▶ _TASK ITEM_:
Hunt for the word "counts" across the entries below, copying each line that holds it.

▶ _Stored items_:
Segment Open

(** The inventory is aggregate counts.  Over readable directories it returns the number of
    artifact files, the number of temporary files and the artifacts' total size, each modulo
    2^64, and the age of the oldest artifact, never negative and zero without one; a directory
    that cannot be read, or an entry without information, is an error. *)
Theorem artifactInventory_spec ReadDir entries_of now directories :
  (Forall (fun d => ReadDir d = Ok (entries_of d) /\ Forall readable (entries_of d)) directories ->
   let entries := directories ≫= entries_of in
   artifactInventory ReadDir now directories
   = Ok (u64 (Z.of_nat (List.length (artifacts entries))), u64 (Z.of_nat (List.length (List.filter is_temporary entries))),
         u64 (sum_sizes (artifacts entries)),
         oldest_age now (earliest (map (fun e => (info_of e).2) (artifacts entries)))))
  /\ (List.Exists (fun d => is_ok (ReadDir d) = false
                       \/ exists entries, ReadDir d = Ok entries /\ List.Exists (fun e => is_ok (de_info e) = false) entries)
        directories ->
      is_ok (artifactInventory ReadDir now directories) = false).
Proof.
  split.
  - intros Hd entries. unfold artifactInventory. rewrite (inventory_directories_count _ _ _ _ Hd). cbn.
    rewrite count_after; [done| |by split_and!].
    apply Forall_bind. eapply Forall_impl; [exact Hd|]. by intros d [_ Hr].
  - intros Hx. unfold artifactInventory. generalize empty_inventory as acc.
    assert (He : forall entries acc, List.Exists (fun e => is_ok (de_info e) = false) entries ->
              is_ok (inventory_entries entries acc) = false).
    { intros entries acc Hex. revert acc. induction Hex as [e entries Hi|e entries _ IH]; intros acc; cbn.
      - by destruct (de_info e).
      - destruct (de_info e) as [[[regular size] mtime]|]; [apply IH|done]. }
    induction Hx as [d directories Hd|d directories _ IH]; intros acc; cbn [inventory_directories].
    + destruct Hd as [Hd|(entries & Hd & Hi)]; [by destruct (ReadDir d)|]. rewrite Hd. cbn.
      specialize (He entries acc Hi). by destruct (inventory_entries entries acc).
    + destruct (ReadDir d) as [entries|]; [|done]. cbn. destruct (inventory_entries entries acc) as [acc'|]; [|done].
      cbn. apply IH.
Qed.

Definition demo_entry (name : string) (size : Z) : dirent := {| de_name := name; de_info := Ok (true, size, 7%Z) |}.
Definition demo_entries (directory : string) : list dirent :=
  [demo_entry "a.primary.json" 10; demo_entry ".tmp-1" 3; demo_entry ".co-signer.lock" 0; demo_entry "notes.txt" 5].
Lemma artifactInventory_spec_witness :
  artifactInventory (fun d => Ok (demo_entries d)) 20 ["/p"; "/r"] = Ok (2, 2, 20, 13)%Z
  /\ is_ok (artifactInventory (fun d => Fail (ESent ErrNotExist)) 20 ["/p"]) = false.
Proof.
  assert (Hr : Forall (fun d => Ok (demo_entries d) = Ok (demo_entries d) /\ Forall readable (demo_entries d)) ["/p"; "/r"])
    by (repeat constructor; vm_compute; reflexivity).
  split.
  - rewrite (proj1 (artifactInventory_spec (fun d => Ok (demo_entries d)) demo_entries 20 ["/p"; "/r"]) Hr).
    vm_compute. reflexivity.
  - apply (proj2 (artifactInventory_spec (fun d => Fail (ESent ErrNotExist)) demo_entries 20 ["/p"])).
    apply List.Exists_cons_hd. left. reflexivity.
Defined.

(** Free space saturates: the product of the two 64-bit counts, or the largest value. *)
Theorem filesystemFreeBytes_saturates statfs path bavail bsize :
  statfs path = Ok (bavail, bsize) ->
  filesystemFreeBytes statfs path = Ok (Z.min (u64 bavail * u64 bsize) max_uint64).
Proof.
  intros Hs. unfold filesystemFreeBytes. rewrite Hs. cbn [mbind res_bind]. cbv zeta.
  pose proof (u64_range bavail) as Ha. pose proof (u64_range bsize) as Hb.
  generalize dependent (u64 bavail). generalize dependent (u64 bsize). intros size Hb blocks Ha.
  unfold max_uint64 in *. destruct (Z.eqb_spec blocks 0) as [->|Hn]; [done|]. cbn [negb andb].
  destruct (Z.ltb_spec ((2 ^ 64 - 1) / blocks) size) as [Hlt|Hge]; f_equal.
  - symmetry. apply Z.min_r. pose proof (Z.mul_succ_div_gt (2 ^ 64 - 1) blocks). nia.
  - rewrite Z.min_l; [apply u64_small|]; nia.
Qed.

(** * Readiness *)

(** Provisioning is ready only when nothing was missing at startup, both stores pass their
    probe now, the directories can be listed, and the controller hints at admission. *)
Theorem provisioningReadiness_requires ReadDir now directories freeSpace capabilityErr hint primary recovery e1 e2 r w r' w' :
  provisioningReadiness ReadDir now directories freeSpace capabilityErr hint primary recovery e1 e2 r w = (Ok (true, r'), w') ->
  capabilityErr = None /\ hint = Some true /\ is_ok (artifactInventory ReadDir now directories) = true
  /\ (exists u, probeArtifactStores primary recovery None None e1 e2 w = (Ok u, w')).
Proof.
  unfold provisioningReadiness. destruct capabilityErr; [by intros [=]|]. intros Hr.
  unfold attempt, mbind, M_bind in Hr. destruct (probeArtifactStores _ _ _ _ _ _ w) as [[u|e] w1] eqn:Hp; [|by inversion Hr].
  unfold observeArtifactCapacity in Hr. destruct (artifactInventory _ _ _) as [[[[f t] b] o]|]; [|by inversion Hr].
  destruct hint as [hint|]; destruct freeSpace; cbn in Hr; inversion Hr; subst; split_and!; eauto.
Qed.

(** * The build's identity *)

(** A configured version is kept, and so is a development build without a revision; otherwise
    the version names the revision, cut to twelve bytes, and whether the tree was modified. *)
Theorem resolveBuildIdentity_spec version revision vcs modified :
  let identity := resolveBuildIdentity version revision vcs modified in
  bi_revision identity = (if (revision =s "unknown") && (vcs <>s "") then vcs else revision)
  /\ bi_version identity
     = (if (version =s "dev") && (bi_revision identity <>s "unknown")
        then "dev+" ++ str_take 12 (bi_revision identity) ++ (if modified then ".dirty" else "") else version).
Proof.
  intros identity. assert (Hrev : bi_revision identity = (if (revision =s "unknown") && (vcs <>s "") then vcs else revision)).
  { subst identity. unfold resolveBuildIdentity. cbv zeta. by destruct (_ || _). }
  split; [done|]. rewrite Hrev. subst identity. unfold resolveBuildIdentity. cbv zeta.
  generalize (if (revision =s "unknown") && (vcs <>s "") then vcs else revision) as rev. intros rev. clear Hrev.
  assert (Ht : (if (localRevisionLength <? String.length rev)%nat then str_take localRevisionLength rev else rev) = str_take 12 rev).
  { unfold localRevisionLength. destruct (12 <? String.length rev)%nat eqn:E; [done|]. apply Nat.ltb_ge in E.
    revert E. generalize 12%nat as n. induction rev as [|c rev IH]; intros [|n] E; cbn in *; try done; [lia|].
    by rewrite <- IH by lia. }
  rewrite Ht. by destruct (version =s "dev"), (rev =s "unknown").
Qed.

(** * Draining the workers *)

(** The tokens in the pool are the workers' and the drain's. *)
Definition drain_inv (s : drain) : Prop :=
  pool_slots (dr_pool s) = (dr_workers s + dr_sent s)%nat
  /\ (pool_slots (dr_pool s) <= pool_capacity (dr_pool s))%nat
  /\ (dr_result s = Some None -> dr_sent s = pool_capacity (dr_pool s))
  /\ (forall e, dr_result s = Some (Some e) -> dr_ctx s = Some e).

Lemma drain_step_inv s t : drain_step s t -> drain_inv s -> drain_inv t.
Proof.
  intros [] (Hs & Hc & Hr & He); unfold drain_inv in *; cbn in *;
    try match goal with Ha : tryAcquire _ = _ |- _ => apply tryAcquire_Some in Ha as (Hsl & Hcap & ?); rewrite Hcap, Hsl end;
    split_and!; try done; try lia; try (intros Hres; specialize (Hr Hres); lia); try (intros ? [= <-]; done).
  intros e' Hres. specialize (He _ Hres). done.
Qed.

Segment Closed

▶ _TASK RESULT_:
(** The inventory is aggregate counts.  Over readable directories it returns the number of
(** Free space saturates: the product of the two 64-bit counts, or the largest value. *)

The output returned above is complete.